I am sorry you are going through this. That message from your gf must have wrecked you psychologically speaking.

 

The things you need to consider is that she is done with you (and I am truly sorry that it turned out this way)

 

Those words that she has written will mess your mind up pretty bad maybe even cause you to consider ending your own life. But let me tell you that almost ALL the girls use somewhat similiar lines to what she sent to you. You are taking those words extremely seriously. Due to this, you will not be able to eat, you will not be able to sleep, it will affect your job/school work and pretty much its going to destroy you mentally. You will not be the same with people and you will start to push people away.

 

But in order to win in this situation you need to be able to see beyond what your mind is allowing you to see. That message she sent you is laughable. It is completely useless and it should NOT have any power over you. It is easy to say all these things but difficult to set into practice.
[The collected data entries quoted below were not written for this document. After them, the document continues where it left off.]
(* ===== verification/Apply.v ===== *)
(** Applying committed entries to the application's state machine, one
    sub-entry at a time ([src/raft_server.c]). *)
From stdpp Require Import base tactics list gmap.
From Stdlib Require Import ZArith Lia Strings.Byte.
From S2P Require Import Prelude RaftTypes World Net WriteSupp Entry Log Election Append Leader ClientReq.
Local Open Scope Z_scope.
Local Open Scope raft_scope.

(** ** The apply cursor *)
(** The instance and the caller's cursor after the update. *)
Definition set_last_applied (la nai : raft_last_applied) : raft_last_applied * raft_last_applied :=
  let last := rla_sub_idx nai =? rla_sub_idx_max nai in
  (la <| rla_idx := rla_idx nai |>
      <| rla_sub_idx := rla_sub_idx nai |>
      <| rla_sub_idx_max := rla_sub_idx_max nai |>
      <| rla_cumulative_crc := if last then rla_cumulative_crc nai else rla_cumulative_crc la |>
      <| rla_kv_cumulative_crc := if last then rla_kv_cumulative_crc nai
                                  else rla_kv_cumulative_crc la |>,
   if last then nai else nai <| rla_sub_idx ::= fun i => u32 (i + 1) |>).

Definition needs_apply (ri : raft_instance) : bool :=
  (rla_idx (ri_last_applied ri) <? ri_commit_idx ri)
  || ((rla_idx (ri_last_applied ri) =? ri_commit_idx ri)
      && (rla_sub_idx (ri_last_applied ri) <? rla_sub_idx_max (ri_last_applied ri))).

Definition next_apply_idx (la : raft_last_applied) : raft_last_applied :=
  if rla_sub_idx la =? rla_sub_idx_max la
  then la <| rla_sub_idx := 0 |> <| rla_sub_idx_max := 0 |> <| rla_idx ::= fun i => i + 1 |>
  else la <| rla_sub_idx ::= fun i => u32 (i + 1) |>.

Section apply.
Context `{NC : NiovaCore} {B A : Type} {BE : Backend B} {SM : StateMachine A}.
Local Abbreviation M := (M (world B A)).

Definition raft_server_sm_apply_opt (ws : option raft_net_sm_write_supplements) : M unit :=
  match rib_sm_apply_opt with
  | None => ret tt
  | Some f =>
      let! ri := ri_get id in
      let! o := be_get (f ri ws) in
      let! be := lift_option o in
      be_set be
  end.

Definition raft_server_backend_setup_last_applied (rla : raft_last_applied) : M unit :=
  let! ri := ri_get id in
  assert_ (raft_instance_is_booting ri
           || bool_decide (ri_proc_state ri = RAFT_PROC_STATE_RECOVERING)) ;;;
  ri_upd (fun ri => ri <| ri_last_applied := rla |>).

Definition raft_server_set_last_applied (nai : raft_last_applied) : M raft_last_applied :=
  let! ri := ri_get id in
  let la := ri_last_applied ri in
  assert_ ((rla_idx la <=? rla_idx nai) && (rla_sub_idx nai <=? rla_sub_idx_max nai)) ;;;
  ri_upd (fun ri => ri <| ri_last_applied := (set_last_applied la nai).1 |>) ;;;
  ret (set_last_applied la nai).2.

Definition raft_server_needs_apply : M bool :=
  let! ri := ri_get id in
  assert_ (rla_idx (ri_last_applied ri) <=? ri_commit_idx ri) ;;;
  ret (needs_apply ri).

Definition raft_server_next_apply_idx : M raft_last_applied :=
  let! ri := ri_get id in
  assert_ (rla_sub_idx (ri_last_applied ri) <=? rla_sub_idx_max (ri_last_applied ri)) ;;;
  ret (next_apply_idx (ri_last_applied ri)).

Definition raft_server_get_raft_header_to_apply :
  M (raft_last_applied * raft_entry_header) :=
  let! nai := raft_server_next_apply_idx in
  let! r := raft_server_entry_header_read_by_store (rla_idx nai) in
  fatal_if (negb (r.1 =? 0)) ;;;
  let! reh := lift_option r.2 in
  let! ri := ri_get id in
  let la := ri_last_applied ri in
  when (negb (rla_sub_idx la =? rla_sub_idx_max la))
    (assert_ (u32 (reh_num_entries reh) =? u32 (rla_sub_idx_max la + 1))) ;;;
  ret (nai <| rla_sub_idx_max := u32 (reh_num_entries reh - 1) |>
           <| rla_cumulative_crc := Z.lxor (rla_cumulative_crc la) (reh_crc reh) |>, reh).

(** ** Replies *)
Definition raft_server_net_client_request_init_sm_apply (commit_data : bytes)
    (commit_data_size reply_buf_size : Z) : M raft_net_client_request_handle :=
  raft_server_net_client_request_init RAFT_NET_CLIENT_REQ_TYPE_COMMIT None
    (Some commit_data) commit_data_size true reply_buf_size false.

Definition raft_server_init_send_reply (rncr : raft_net_client_request_handle) : M unit :=
  let! ri := ri_get id in
  if raft_instance_is_leader ri
     && raft_net_client_request_handle_has_reply_info rncr
     && negb (rncr_client_uuid rncr =? ri_csn_this_peer ri)
  then
    let! reply := lift_option (rncr_reply_ptr rncr) in
    let! rncr := raft_server_client_reply_init rncr RAFT_CLIENT_RPC_MSG_TYPE_REPLY in
    let rncr := rncr <| rncr_reply_ptr ::= option_map (fun r =>
                  r <| rcrm_data_size := rcrm_data_size reply |>) |> in
    raft_server_reply_to_client rncr None
  else ret tt.

(** ** The apply loop *)
(** The body of the loop for sub-entry [i], whose data is [data]. *)
Definition apply_sub_entry (reh : raft_entry_header) (sz : Z) (data : bytes)
    (nai : raft_last_applied) : M raft_last_applied :=
  let! rncr := raft_server_net_client_request_init_sm_apply data sz RAFT_BS_APPLY_SZ in
  let rncr := rncr <| rncr_sm_write_supp ::=
                        raft_net_sm_write_supplement_enable_kv_crc (rla_kv_cumulative_crc nai) |>
                   <| rncr_apply_handler_version := reh_apply_handler_version reh |> in
  let! r := ri_server_sm_request_cb rncr in
  let '(rc, rncr) := r in
  let nai := nai <| rla_kv_cumulative_crc :=
               raft_net_sm_write_supplement_get_kv_crc (rncr_sm_write_supp rncr) |> in
  let! nai := raft_server_set_last_applied nai in
  raft_server_sm_apply_opt (Some (rncr_sm_write_supp rncr)) ;;;
  let rncr := rncr <| rncr_sm_write_supp ::= raft_net_sm_write_supplement_destroy |> in
  when (rc =? 0) (raft_server_init_send_reply rncr) ;;;
  let! fi := FAULT_INJECT raft_server_fail_partial_apply in
  fatal_if fi ;;;
  ret nai.

(** The loop over the sub-entries [i, i+1, ...] of sizes [sizes]; [data] starts
    at the offset of sub-entry [i]. *)
Fixpoint apply_loop (reh : raft_entry_header) (i : Z) (sizes : list Z) (data : bytes)
    (nai : raft_last_applied) : M unit :=
  match sizes with
  | [] => ret tt
  | sz :: sizes' =>
      let rest := drop (Z.to_nat sz) data in
      if i <? rla_sub_idx nai
      then apply_loop reh (i + 1) sizes' rest nai
      else
        let! nai := apply_sub_entry reh sz (take (Z.to_nat sz) data) nai in
        apply_loop reh (i + 1) sizes' rest nai
  end.

Definition notify_if_needs_apply : M unit :=
  let! needs := raft_server_needs_apply in
  when needs (RAFT_NET_EVP_NOTIFY_NO_FAIL RAFT_EVP_SM_APPLY).

Definition raft_server_state_machine_apply : M unit :=
  let! needs := raft_server_needs_apply in
  if negb needs then ret tt
  else
    let! bypass := FAULT_INJECT raft_server_bypass_sm_apply in
    if bypass then ret tt
    else
      let! r := raft_server_get_raft_header_to_apply in
      let '(nai, reh) := r in
      if negb (reh_leader_change_marker reh =? 0) || (reh_data_size reh =? 0) then
        let! nai := raft_server_set_last_applied nai in
        raft_server_sm_apply_opt None ;;;
        notify_if_needs_apply
      else
        let! d := raft_server_entry_read (rla_idx nai) (reh_data_size reh) in
        fatal_if (negb (d.1 =? 0)) ;;;
        let! sizes := lift_option (read_array (reh_entry_sz reh) (reh_num_entries reh)) in
        apply_loop reh 0 sizes d.2 nai ;;;
        let! la := ri_get ri_last_applied in
        assert_ (rla_sub_idx la =? rla_sub_idx_max la) ;;;
        notify_if_needs_apply.
End apply.

Lemma keeps_apply_loop `{NC : NiovaCore} {B A} {BE : Backend B} {SM : StateMachine A}
    (R : world B A -> world B A -> Prop) `{!PreOrder R} reh i sizes data nai :
  (forall sz d n, keeps R (apply_sub_entry reh sz d n)) ->
  keeps R (apply_loop reh i sizes data nai).
Proof.
  intros Hone. revert i data nai. induction sizes as [|sz sizes IH]; intros; simpl; solve_keeps.
Qed.
#[export] Hint Extern 1 (keeps _ (apply_loop _ _ _ _ _)) =>
  apply keeps_apply_loop; [typeclasses eauto | intros; solve_keeps] : keeps.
But I know the outcomes of these situations and it could be terrible for you if you do not slowly cut yourself away from this girl.

 

You can say to her something like " I do agree with you that we should be friends. And I am sorry with all that you are going through this time. I also had some of the best days of my life with you. Wish you all the best in your life"

 

Now be a man, and start to pursue something with some other girl. If you could get this girl, you can get another. Do not try to see what she is doing or who she is going out with. Please continue to eat/sleep and live your life properly. This girl has made up her mind. Do not ruin your mental health and life on the decision of this girl who you spent some good days with. The reality of life is quite different to what we perceive it to be when we are growing up. This isn't Cinderella or beauty and the beast or some other disney love story. So please do not sit down in some corner and cry like a prince who has lost his princess. Men do all those things because our minds are too connected to all those fairy tales and less with reality.